[racket] Inconsistency of `in-range` and numerical issues
On 02/24/2015 01:11 PM, Konrad Hinsen wrote:
> On 24/02/2015 16:41, Laurent wrote:
>
>> I've discovered a rather troubling behaviour when using `in-range` with
>> floating point numbers, which I think is worth knowing in case you
>> hadn't consider the issue before:
>>
>> On my machine, I get the following:
>>
>> (length (for/list ([i (in-range .1 .7 .1)]) i)) ; 6
>> (length (for/list ([i (in-range .1 .8 .1)]) i)) ; 8 (!)
>>
>> But:
>> (length (for/list ([i (in-range 1/10 7/10 1/10)]) i)) ; 6
>> (length (for/list ([i (in-range 1/10 8/10 1/10)]) i)) ; 7
>>
>>
>> Would it be a good idea to safe-guard these kinds of cases directly in
>> `in-range`?
>
> The problem is an old one that already troubled programmers in the age
> of Fortran. I suspect there is no reasonable safe-guard, with
> "reasonable" meaning that it does what people expect in all situations.
>
> The only way to stay out of trouble is to avoid loops defined by an
> accumulating floating-point value. This means either don't use floats
> (write the loop over integers or rationals and convert to floats when
> using the loop index), or don't use accumulation (define your range by
> two points and the number of subdivisions, rather than the width of
> subintervals).
I should have chimed in to support this two days ago, but this is
exactly the right answer. Here's what Konrad means by his first
alternative (write the loop over integers or rationals):
(length
(for*/list ([i (in-range 1 8 1)]
[i (in-value (* i 0.1))])
i))
The second alternative is a little harder to get right because of
fencepost errors [1]. Fortunately, Racket has a library function for it.

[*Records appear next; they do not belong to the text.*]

Lemma sift_correct pre x post : StronglySorted not_less pre →
  ∃ pre', sift (length pre) (pre ++ x :: post) = pre' ++ post ∧ pre' ≡ₚ x :: pre ∧
    StronglySorted not_less pre'.
Proof.
  revert x post. induction pre as [|a pre IH] using rev_ind; intros x post Hs.
  { exists [x]. split_and!; [done|done|]. repeat constructor. }
  apply StronglySorted_app in Hs as (Hall & Hpre & _).
  rewrite length_app, Nat.add_1_r, <-app_assoc. simpl.
  assert ((pre ++ a :: x :: post) !! length pre = Some a) as -> by (by apply list_lookup_middle).
  assert ((pre ++ a :: x :: post) !! S (length pre) = Some x) as ->.
  { rewrite lookup_app_r, Nat.sub_succ_l, Nat.sub_diag by lia. done. }
  destruct (less a x) eqn:Hlt.
  - assert (<[length pre:=x]> (<[S (length pre):=a]> (pre ++ a :: x :: post)) =
      pre ++ x :: a :: post) as ->.
    { replace (S (length pre)) with (length pre + 1) by lia. rewrite insert_app_r. simpl.
      replace (length pre) with (length pre + 0) at 1 by lia. by rewrite insert_app_r. }
    destruct (IH x (a :: post) Hpre) as (pre' & -> & Hp & Hs'). exists (pre' ++ [a]).
    split_and!; [by rewrite <-app_assoc| |].
    + by rewrite Hp.
    + apply StronglySorted_app. split_and!; [|done|repeat constructor].
      intros y z Hy ->%list_elem_of_singleton. rewrite Hp in Hy.
      apply elem_of_cons in Hy as [->|Hy]; [by apply less_not_less|]. apply Hall; set_solver.
  - exists (pre ++ [a; x]). split_and!; [by rewrite <-app_assoc| |].
    + rewrite (Permutation_app_comm pre [a; x]), (Permutation_app_comm pre [a]). simpl. by constructor.
    + apply StronglySorted_app. split_and!; [|done|repeat constructor; done].
      intros y z Hy Hz. assert (not_less y a) as Hya by (apply Hall; set_solver).
      assert (z = a ∨ z = x) as [->| ->] by set_solver; [done|]. by transitivity a.
Qed.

Unfortunately, it's buried in `plot/utils`. Here it is in action:
> (require (only-in plot/utils linear-seq))
> (linear-seq 0.0 1.0 4)
'(0.0 0.3333333333333333 0.6666666666666666 1.0)
> (linear-seq 0.0 1.0 4 #:start? #f)
'(0.14285714285714285 0.42857142857142855 0.7142857142857142 1.0)
> (linear-seq 0.0 1.0 4 #:start? #f #:end? #f)
'(0.125 0.375 0.625 0.875)
I should really move this function into `math/base`.
If you must use a flonum step size, do something like this:
(define (flonum-range start end step)
(define n (exact-ceiling (/ (- end start) step)))
(for/list ([i (in-range 0 n)])
(+ start (* i step))))
To get points with 0.5 ulp error each, which is the best you can do, add
(require math/flonum) to your program and change the loop body to (flfma
step (fl i) start).
Arguably, `in-range` should do something like the above when given
floating-point step lengths. I don't know how feasible that is, though.